[Collected data entries]
-*-*-
(** * Ess-Three: the file-system object storage engine

    A shallow embedding of [internal/storage/storage.go] (type
    [FileSystemStorage]) and the properties of its object, listing and
    multipart operations.

    Conventions of the embedding.
    - The disk is explicit state: every operation takes a [Disk] and
      returns the disk it leaves behind together with its result.
    - A path is the list of elements handed to [filepath.Join]; empty
      elements are dropped as [Join] does.  Separators and dot segments
      inside one element are not interpreted, and there are no
      directories: a file is just a path with contents.  The embedding is
      exact for names that are plain path elements ([plain]), and
      statements that tell two keys apart are made for such names;
      statements that need an object to lie outside a session directory,
      or a session outside the objects, are made for names without a
      double-dot element ([inside]).
    - The operating system never refuses an operation; the only failure
      that comes from outside is a read error of an input stream.
      Statements about what a write leaves behind take the outcome of
      the write as a hypothesis.
    - JSON documents (object metadata, [upload.json], part metadata) are
      kept as the records they decode to.  Writing a document stores the
      record as [encoding/json] gives it back: in every string a byte
      that does not begin a valid UTF-8 sequence has become the
      replacement character ([json_text]); raw files are byte lists.
    - [time.Now()] readings are explicit arguments, in call order, as
      nanoseconds since the epoch.
    - Go's [int] and [int64] are [Z] with the 64-bit wrap-around written
      as [int64]. *)

From Stdlib Require Import ZArith List String Ascii Strings.Byte Lia.
From Stdlib Require Import DecimalString DecimalPos HexadecimalString Permutation Sorted.
From stdpp Require Import gmap strings list fin_maps sorting.

Open Scope Z_scope.

(* ------------------------------------------------------------------ *)
(** ** Machine integers and formatting *)

Definition max_int64 : Z := 2 ^ 63 - 1.
Definition min_int64 : Z := - 2 ^ 63.

(** Two's complement wrap-around of 64-bit signed arithmetic. *)
Definition int64 (z : Z) : Z := (z + 2 ^ 63) mod 2 ^ 64 - 2 ^ 63.

(** The double-quote character that the format strings escape. *)
Definition dquote : string := String (ascii_of_nat 34) EmptyString.

(** [%d] *)
Definition fmt_d (z : Z) : string := DecimalString.NilZero.string_of_int (Z.to_int z).

(** [%x] of an integer: lower-case hexadecimal, sign in front. *)
Definition fmt_x (z : Z) : string := HexadecimalString.NilZero.string_of_int (Z.to_hex_int z).

Fixpoint zeros (n : nat) : string :=
  match n with
  | O => EmptyString
  | S n' => String "0"%char (zeros n')
  end.

(** [%05d]: zero padding to width five, the sign counted in the width. *)
Definition fmt_05d (z : Z) : string :=
  if z <? 0 then
    let digits := fmt_d (- z) in
    ("-" ++ zeros (4 - String.length digits) ++ digits)%string
  else
    let digits := fmt_d z in
    (zeros (5 - String.length digits) ++ digits)%string.

(* ------------------------------------------------------------------ *)
(** ** crypto/md5 and encoding/hex

    [UploadPart] hashes the part with MD5 (RFC 1321).  Words are [Z] in
    [0, 2^32). *)

Module MD5.

Definition w32 (z : Z) : Z := z mod 2 ^ 32.

Definition rotl (x : Z) (c : Z) : Z :=
  Z.lor (w32 (Z.shiftl x c)) (Z.shiftr x (32 - c)).

Definition shifts : list Z :=
  [7; 12; 17; 22; 7; 12; 17; 22; 7; 12; 17; 22; 7; 12; 17; 22;
   5;  9; 14; 20; 5;  9; 14; 20; 5;  9; 14; 20; 5;  9; 14; 20;
   4; 11; 16; 23; 4; 11; 16; 23; 4; 11; 16; 23; 4; 11; 16; 23;
   6; 10; 15; 21; 6; 10; 15; 21; 6; 10; 15; 21; 6; 10; 15; 21].

Definition sines : list Z :=
  [0xd76aa478; 0xe8c7b756; 0x242070db; 0xc1bdceee;
   0xf57c0faf; 0x4787c62a; 0xa8304613; 0xfd469501;
   0x698098d8; 0x8b44f7af; 0xffff5bb1; 0x895cd7be;
   0x6b901122; 0xfd987193; 0xa679438e; 0x49b40821;
   0xf61e2562; 0xc040b340; 0x265e5a51; 0xe9b6c7aa;
   0xd62f105d; 0x02441453; 0xd8a1e681; 0xe7d3fbc8;
   0x21e1cde6; 0xc33707d6; 0xf4d50d87; 0x455a14ed;
   0xa9e3e905; 0xfcefa3f8; 0x676f02d9; 0x8d2a4c8a;
   0xfffa3942; 0x8771f681; 0x6d9d6122; 0xfde5380c;
   0xa4beea44; 0x4bdecfa9; 0xf6bb4b60; 0xbebfbc70;
   0x289b7ec6; 0xeaa127fa; 0xd4ef3085; 0x04881d05;
   0xd9d4d039; 0xe6db99e5; 0x1fa27cf8; 0xc4ac5665;
   0xf4292244; 0x432aff97; 0xab9423a7; 0xfc93a039;
   0x655b59c3; 0x8f0ccc92; 0xffeff47d; 0x85845dd1;
   0x6fa87e4f; 0xfe2ce6e0; 0xa3014314; 0x4e0811a1;
   0xf7537e82; 0xbd3af235; 0x2ad7d2bb; 0xeb86d391].

Definition znth (l : list Z) (i : Z) : Z := nth (Z.to_nat i) l 0.

(** Little-endian word of four bytes. *)
Definition word_of (b0 b1 b2 b3 : Z) : Z :=
  b0 + 256 * b1 + 65536 * b2 + 16777216 * b3.
(** [attemptOnCaptureBot].  [taskID] is the id [discord.NewModifyTask]
    draws and [rt] what the runtime decides, should it come to a wait.
    The [defer pubsub.Close()] of the function runs at each of its returns
    after the subscription; they are gathered at the end. *)
Definition attemptOnCaptureBot (taskID : string) (rt : Runtime)
    (guildID connectCode : string) (gid : Z) (timeout : time.Duration)
    (request : discord.UserModify) : M bool :=
  ok <- IncrAndTestGuildTokenComboLock guildID connectCode ;;;
  if (ok : bool) then
    let taskObj :=
      discord.NewModifyTask taskID gid (discord.UserID request)
        {| discord.Deaf := discord.UDeaf request;
           discord.Mute := discord.UMute request |} in
    pubsub <- store (redis.Subscribe
                       (rediskey.CompleteTask (discord.TaskID taskObj))) ;;;
    err <- store (PushCaptureClientTask connectCode taskObj timeout) ;;;
    '(res, pubsub) <-
       match err with
       | Some e =>
           _ <- log_Println ("Error in pushing task to "
                             +:+ rediskey.TasksList connectCode) ;;;
           _ <- log_Println (Error e) ;;;
           ret (false, pubsub)
       | None =>
           '(res, pubsub) <- waitForAck pubsub timeout rt ;;;
           if (res : bool) then
             _ <- log_Println
                    "Successful mute/deafen using client capture bot!" ;;;
             ret (true, pubsub)
           else
             err <- BlacklistTokenForDuration guildID connectCode
                      UnresponsiveCaptureBlacklistDuration ;;;
             _ <- match err with
                  | None =>
                      log_Println
                        ("No ack from capture clients; blacklisting capture client for gamecode "
                         +:+ dq +:+ connectCode +:+ dq +:+ " for 5m0s")
                  | Some _ => ret tt
                  end ;;;
             ret (false, pubsub)
       end ;;;
    pubsub <- pubsub_Close pubsub ;;;
    _ <- match err with
         | None => if closeFirst rt then ret pubsub else pubsub_Close pubsub
         | Some _ => ret pubsub
         end ;;;
    ret res
  else
    _ <- log_Println
           "Capture client is probably rate-limited. Deferring to main bot instead" ;;;
    ret false.

(** What the handler has put on its [http.ResponseWriter]. *)
Record Response := { StatusCode : Z; Body : string }.

Definition StatusOK : Z := 200.
Definition StatusAccepted : Z := 202.
Definition StatusInternalServerError : Z := 500.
-*-*-
Collect every line with the string "timeout" from the records, and copy each.

**OUTPUT BELOW:**
    (guildID connectCode : string) (gid : Z) (timeout : time.Duration)
    err <- store (PushCaptureClientTask connectCode taskObj timeout) ;;;
           '(res, pubsub) <- waitForAck pubsub timeout rt ;;;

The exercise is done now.